#### TASK DIRECTIONS
Needed from the data below: every line from the one with "apply field_in. Qed." up to and including the one with "Lemma object_read_none (l", repeated exactly and with nothing else.

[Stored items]
——

(* ===== verification/Json.v ===== *)
(** * Json: what the output code relies on, and the plan as JSON

    The plan, the command line tool and the logger write JSON with the nlohmann/json library, which is not part of the
    repository.  [JsonLib] lists the operations of the library that they call, each an argument of the model; [JsonLaws]
    states the documented behaviour that theorems rely on: a value reads back as what it was made of.  An object that the
    code fills key by key is written as the list of its entries, in the order of the code.

    Models [lane_capability_summary] and [graph_plan_json] of [src/graph_io.cpp]. *)

From S2P Require Export Yaml Component PlanText.
Local Open Scope nat_scope.

(** ** The library *)
Class JsonLib (Json : Type) := {
  json_string : string → Json;
  json_bool : bool → Json;
  json_int : Z → Json;
  json_number : Double → Json;
  json_array : list Json → Json;
  json_object : list (string * Json) → Json;
  (** [contains] and [at] of a key: [None] also for a value that is not an object. *)
  json_find : Json → string → option Json;
  (** [is_object] and [items()]. *)
  json_items : Json → option (list (string * Json));
  (** [is_string] and [get<std::string>]. *)
  json_text : Json → option string;
  (** [dump()] and [dump(2)]. *)
  json_dump : Json → string;
  json_pretty : Json → string }.
Class JsonLaws (Json : Type) `{JsonLib Json} := {
  find_object l key : NoDup l.*1 → json_find (json_object l) key = field l key;
  items_object l : NoDup l.*1 → ∃ entries, json_items (json_object l) = Some entries ∧ entries ≡ₚ l;
  text_string s : json_text (json_string s) = Some s;
  text_int z : json_text (json_int z) = None;
  find_string s key : json_find (json_string s) key = None;
  dump_int z : json_dump (json_int z) = to_string_Z z }.

Section values.
Context {Json : Type} `{JsonLib Json}.
Definition json_strings (l : list string) : Json := json_array (json_string <$> l).
Definition json_count (n : nat) : Json := json_int (Z.of_nat n).
(** A [std::map<std::string, ...>]. *)
Definition json_map {A} (value : A → Json) (m : gmap string A) : Json := json_object ((λ kv, (kv.1, value kv.2)) <$> map_items m).
(** [event.value(key, "")], where the field is a string. *)
Definition json_value (j : Json) (key : string) : string := default "" (json_find j key ≫= json_text).
End values.

(** ** Lemmas *)
Lemma field_in {A} (l : list (string * A)) key v : NoDup l.*1 → field l key = Some v ↔ (key, v) ∈ l.
Proof.
  unfold field. induction l as [|[k w] l IH]; intros Hn; simpl; [by split; [|intros ?%elem_of_nil]|].
  apply NoDup_cons in Hn as [Hk Hn]. rewrite elem_of_cons. destruct (str_eqb k key) eqn:E.
  - apply str_eqb_eq in E as <-. simpl. split; [intros [= ->]; by left|]. intros [[= ->]|Hin]; [done|]. exfalso. apply Hk.
    apply list_elem_of_fmap. by exists (k, v).
  - rewrite IH by done. split; [by right|]. intros [[= -> ->]|Hin]; [|done]. by rewrite str_eqb_refl in E.
Qed.
Lemma field_none {A} (l : list (string * A)) key : key ∉ l.*1 → field l key = None.
Proof.
  unfold field. induction l as [|[k w] l IH]; simpl; [done|]. intros [Hk Hl]%not_elem_of_cons.
  destruct (str_eqb k key) eqn:E; [by apply str_eqb_eq in E|by apply IH].
Qed.
(** Objects with the keys written in the code: their keys are distinct, and a field is one of the list. *)
Ltac distinct_keys := apply (bool_decide_unpack _); vm_compute; exact Logic.I.
Ltac in_fields := apply list_elem_of_In; simpl; tauto.
Section facts.
Context {Json : Type} `{JsonLaws Json}.
Lemma object_read (l : list (string * Json)) key v : NoDup l.*1 → (key, v) ∈ l → json_find (json_object l) key = Some v.
Proof. intros Hn Hin. rewrite find_object by done. by apply field_in. Qed.
Lemma object_read_none (l : list (string * Json)) key : NoDup l.*1 → key ∉ l.*1 → json_find (json_object l) key = None.
Proof. intros Hn Hin. rewrite find_object by done. by apply field_none. Qed.
Lemma object_value (l : list (string * Json)) key s : NoDup l.*1 → (key, json_string s) ∈ l → json_value (json_object l) key = s.
Proof. intros Hn Hin. unfold json_value. rewrite (object_read l key (json_string s)) by done. simpl. by rewrite text_string. Qed.
Lemma object_value_none (l : list (string * Json)) key : NoDup l.*1 → key ∉ l.*1 → json_value (json_object l) key = "".
Proof. intros Hn Hin. unfold json_value. by rewrite object_read_none. Qed.
End facts.

(** ** A tree *)
(** The laws can hold: values as trees.  Strings are printed as they are. *)
Inductive JsonTree := JString (s : string) | JBool (b : bool) | JInt (z : Z) | JNumber (d : Double) | JArray (l : list JsonTree) | JObject (l : list (string * JsonTree)).
Fixpoint separated (l : list string) : string :=
  match l with [] => "" | [s] => s | s :: rest => s +:+ "," +:+ separated rest end.
Fixpoint tree_dump (j : JsonTree) : string :=
  match j with
  | JString s => s
  | JBool b => if b then "true" else "false"
  | JInt z => to_string_Z z
  | JNumber _ => "number"
  | JArray l => "[" +:+ separated (tree_dump <$> l) +:+ "]"
  | JObject l => "{" +:+ separated ((λ kv, kv.1 +:+ ":" +:+ tree_dump kv.2) <$> l) +:+ "}"
  end.
#[export] Instance tree_json : JsonLib JsonTree := {
  json_string := JString; json_bool := JBool; json_int := JInt; json_number := JNumber; json_array := JArray; json_object := JObject;
  json_find j key := match j with JObject l => field l key | _ => None end;
  json_items j := match j with JObject l => Some l | _ => None end;
  json_text j := match j with JString s => Some s | _ => None end;
  json_dump := tree_dump; json_pretty := tree_dump }.
#[export] Instance json_tree_laws : JsonLaws JsonTree.
Proof. split; try done. intros l _. by exists l. Qed.

Definition kTopoExecSemanticContractVersion : string := "0.2".

Section plan.
Context {Json : Type} `{JsonLib Json}.
Definition lane_implemented (lane : LaneSpec) : list string * list string :=
  if str_eqb (lane_type lane) "event_loop" then
    (["deterministic_region_order"; "bounded_runner_stop_checks"; "runtime_owned_publication_commit"; "runtime_priority_ordering";
      "cooperative_cancellation"; "timeout_budget_observation"], ["manual_step_lane"])
  else if str_eqb (lane_type lane) "fixed_rate" then
    (["bounded_simulated_ticks"; "opt_in_wall_clock_cadence"; "overrun_metrics"; "jitter_metrics"; "max_lateness_metrics";
      "overrun_policy"; "runtime_priority_ordering"; "cooperative_cancellation"; "timeout_budget_observation"],
     ["independent_lane_threads"; "hard_realtime_jitter_control"])
  else if str_eqb (lane_type lane) "thread_pool" then
    (["persistent_worker_lifecycle"; "bounded_priority_queue"; "queue_admission"; "overflow_policy"; "non_reentrant_serialization";
      "priority_queue"; "cooperative_cancellation"; "timeout_budget_observation"; "worker_id_trace"; "batch_trace_span";
      "best_effort_worker_thread_naming"], [])
  else ([], ["isolated_thread"; "manual_step"]).
Definition lane_capability_summary (lane : LaneSpec) : Json :=
  json_object ([("id", json_string (lane_id lane)); ("type", json_string (lane_type lane));
    ("advisory_fields", json_strings ["priority"; "thread_name"; "cpu_affinity"; "nice_priority"; "rt_policy"; "rt_priority"; "isolation_intent"]);
    ("unsupported_claims", json_strings ["hard_preemption"; "hard_real_time"; "implicit_os_scheduler_tuning"]);
    ("implemented", json_strings (lane_implemented lane).1); ("future_extensions", json_strings (lane_implemented lane).2);
    ("max_threads", json_int (lane_max_threads lane)); ("queue_capacity", json_int (lane_queue_capacity lane));
    ("overflow", json_string (lane_overflow lane))] ++
    (if str_eqb (lane_type lane) "fixed_rate" then [("overrun_policy", json_string (lane_overrun_policy lane))] else [])).
Definition component_plan_json (c : ComponentNodeSpec) : Json :=
  json_object [("id", json_string (comp_id c)); ("type", json_string (comp_type c)); ("lane", json_string (exec_lane (execution c)));
    ("boundary_role", json_string (component_role_name (boundary_role c))); ("boundary_descriptor", json_string (boundary_descriptor c))].
Definition edge_plan_json (e : EdgeSpec) : Json :=
  let p := edge_policy e in
  json_object [("id", json_string (edge_id e)); ("from", json_string (edge_from e)); ("to", json_string (edge_to e));
    ("kind", json_string (edge_kind_name (edge_kind e))); ("mode", json_string (policy_mode p)); ("capacity", json_int (policy_capacity p));
    ("overflow", json_string (policy_overflow p)); ("max_inflight", json_int (policy_max_inflight p));
    ("copy_policy", json_string (policy_copy_policy p)); ("readers", json_string (policy_readers p));
    ("slow_reader_drop_risk", json_bool (slow_reader_drop_risk p))].
Definition hierarchy_plan_json (h : GraphHierarchyEntry) : Json :=
  json_object [("id", json_string (hier_id h)); ("components", json_strings (hier_components h)); ("edges", json_strings (hier_edges h));
    ("composite_loops", json_strings (hier_composite_loops h)); ("expansion", json_string "compile_time_namespace")].
Definition region_plan_json (r : CompiledGraphRegion) : Json :=
  json_object [("id", json_string (region_id r)); ("kind", json_string (region_kind_name (region_kind r)));
    ("components", json_strings (region_components r)); ("incoming_regions", json_strings (incoming_regions r));
    ("outgoing_regions", json_strings (outgoing_regions r)); ("loop_policy", json_string (loop_type (region_loop_policy r)))].
Definition graph_plan_fields (graph : GraphSpec) (plan : GraphCompiledPlan) : list (string * Json) :=
  [("graph", json_string (graph_name graph)); ("kind", json_string (graph_kind graph)); ("schema_version", json_int (graph_schema_version graph));
   ("scheduler_contract_version", json_string kTopoExecSemanticContractVersion);
   ("lane_capabilities", json_array (lane_capability_summary <$> graph_lanes graph));
   ("components", json_array (component_plan_json <$> graph_components graph)); ("edges", json_array (edge_plan_json <$> graph_edges graph));
   ("hierarchy", json_array (hierarchy_plan_json <$> graph_hierarchy graph));
   ("compiled_regions", json_array (region_plan_json <$> plan_regions plan)); ("region_order", json_strings (region_order plan));
   ("component_region", json_map json_string (component_region plan))].
Definition graph_plan_json (graph : GraphSpec) (plan : GraphCompiledPlan) : string := json_pretty (json_object (graph_plan_fields graph plan)).
End plan.

(** ** Lemmas *)
Section facts.
Context {Json : Type} `{JsonLaws Json}.
Lemma plan_field_found graph plan key value : (key, value) ∈ graph_plan_fields graph plan →
  json_find (json_object (graph_plan_fields graph plan)) key = Some value.
Proof. apply object_read. distinct_keys. Qed.
Lemma edge_plan_json_reads e :
  json_value (edge_plan_json e) "id" = edge_id e ∧ json_value (edge_plan_json e) "from" = edge_from e ∧
  json_value (edge_plan_json e) "to" = edge_to e ∧ json_value (edge_plan_json e) "kind" = edge_kind_name (edge_kind e).
Proof. split_and!; (apply object_value; [distinct_keys|in_fields]). Qed.
(** The overrun policy is listed for fixed-rate lanes only. *)
Lemma lane_summary_reads lane : json_value (lane_capability_summary lane) "id" = lane_id lane ∧
  json_value (lane_capability_summary lane) "overrun_policy" = if str_eqb (lane_type lane) "fixed_rate" then lane_overrun_policy lane else "".
Proof.
  unfold lane_capability_summary. destruct (str_eqb (lane_type lane) "fixed_rate"); split.
  1-3: apply object_value; [distinct_keys|in_fields].
  apply object_value_none; [distinct_keys|]. distinct_keys.
Qed.
End facts.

——

#### EXERCISE SOLUTION
Proof. intros Hn Hin. rewrite find_object by done. by apply field_in. Qed.
Lemma object_read_none (l : list (string * Json)) key : NoDup l.*1 → key ∉ l.*1 → json_find (json_object l) key = None.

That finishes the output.